Task statement:
Please quote exactly the lines below from the line containing "(** [strncat] leaves" to the line containing "strncat fuel m dest src n = Some m' →", both lines included, and nothing else.

==== Material provided

(** [strcmp] decides the lexicographic order of two C strings. *)
Theorem strcmp_lex fuel m p1 p2 l1 l2 :
  p1 ≠ 0 → p2 ≠ 0 → cstr m p1 l1 → cstr m p2 l2 → (length l1 < fuel)%nat →
  strcmp fuel m p1 p2 = Some (lex l1 l2).
Proof.
  intros. unfold strcmp. apply strcmp_loop_spec; rewrite ?Z.add_0_r; done.
Qed.

Lemma strcmp_lex_witness : strcmp 5 tok_mem 101 104 = Some (lex [97; 47; 47; 98] [98]).
Proof.
  apply (strcmp_lex 5 tok_mem 101 104).
  - lia.
  - lia.
  - simpl. split_and!; lia || reflexivity.
  - simpl. split_and!; lia || reflexivity.
  - simpl. lia.
Defined.

Lemma lex_eq l1 l2 : lex l1 l2 = 0 ↔ l1 = l2.
Proof.
  revert l2. induction l1 as [|a l1 IH]; intros [|b l2]; simpl; try (split; congruence || lia).
  destruct (Z.ltb_spec a b); [split; [lia|intros; simplify_eq; lia]|].
  destruct (Z.ltb_spec b a); [split; [lia|intros; simplify_eq; lia]|].
  rewrite IH. split; [intros ->; f_equal; lia|by intros [= ]].
Qed.

(** [strncat] leaves its result without a terminator when the source has
    at least [n] characters: the byte after the [n] appended ones keeps its old
    value (the C library function writes a zero there). *)
Theorem strncat_unterminated fuel m dest src l1 l2 n m' :
  dest ≠ 0 → cstr m dest l1 → cstr m src l2 → (length l1 < fuel)%nat →
  0 < n <= Z.of_nat (length l2) → dest + Z.of_nat (length l1) + n <= src →
  strncat fuel m dest src n = Some m' →
  m' (dest + Z.of_nat (length l1) + n) = m (dest + Z.of_nat (length l1) + n) ∧
  ∀ i, 0 <= i < n → m' (dest + Z.of_nat (length l1) + i) = nth (Z.to_nat i) l2 0.
Proof.
  intros Hd H1 H2 Hf Hn Hs. unfold strncat. rewrite (strlen_cstr fuel m dest l1) by done.
  destruct (ncopy_spec l2 (Z.to_nat n) m (dest + Z.of_nat (length l1)) src H2)
    as (mc & d' & n' & -> & Hn' & Hd' & Hm); [lia|].
  assert (n' = 0)%nat as -> by lia. intros [= <-].
  split.
  - rewrite Hm, decide_False by lia. done.
  - intros i Hi. rewrite Hm, decide_True by lia. do 2 f_equal. lia.
Qed.

Lemma strncat_unterminated_witness :
  ∃ m', strncat 9 (upd tok_mem 22 7) 20 101 2 = Some m' ∧ m' 22 = 7.
Proof.
  eexists. split; [reflexivity|].
  apply (strncat_unterminated 9 (upd tok_mem 22 7) 20 101 [] [97; 47; 47; 98] 2).
  - lia.
  - reflexivity.
  - simpl. split_and!; lia || reflexivity.
  - simpl. lia.
  - simpl. lia.
  - simpl. lia.
  - reflexivity.
Defined.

========

The answer:
(** [strncat] leaves its result without a terminator when the source has
    at least [n] characters: the byte after the [n] appended ones keeps its old
    value (the C library function writes a zero there). *)
Theorem strncat_unterminated fuel m dest src l1 l2 n m' :
  dest ≠ 0 → cstr m dest l1 → cstr m src l2 → (length l1 < fuel)%nat →
  0 < n <= Z.of_nat (length l2) → dest + Z.of_nat (length l1) + n <= src →
  strncat fuel m dest src n = Some m' →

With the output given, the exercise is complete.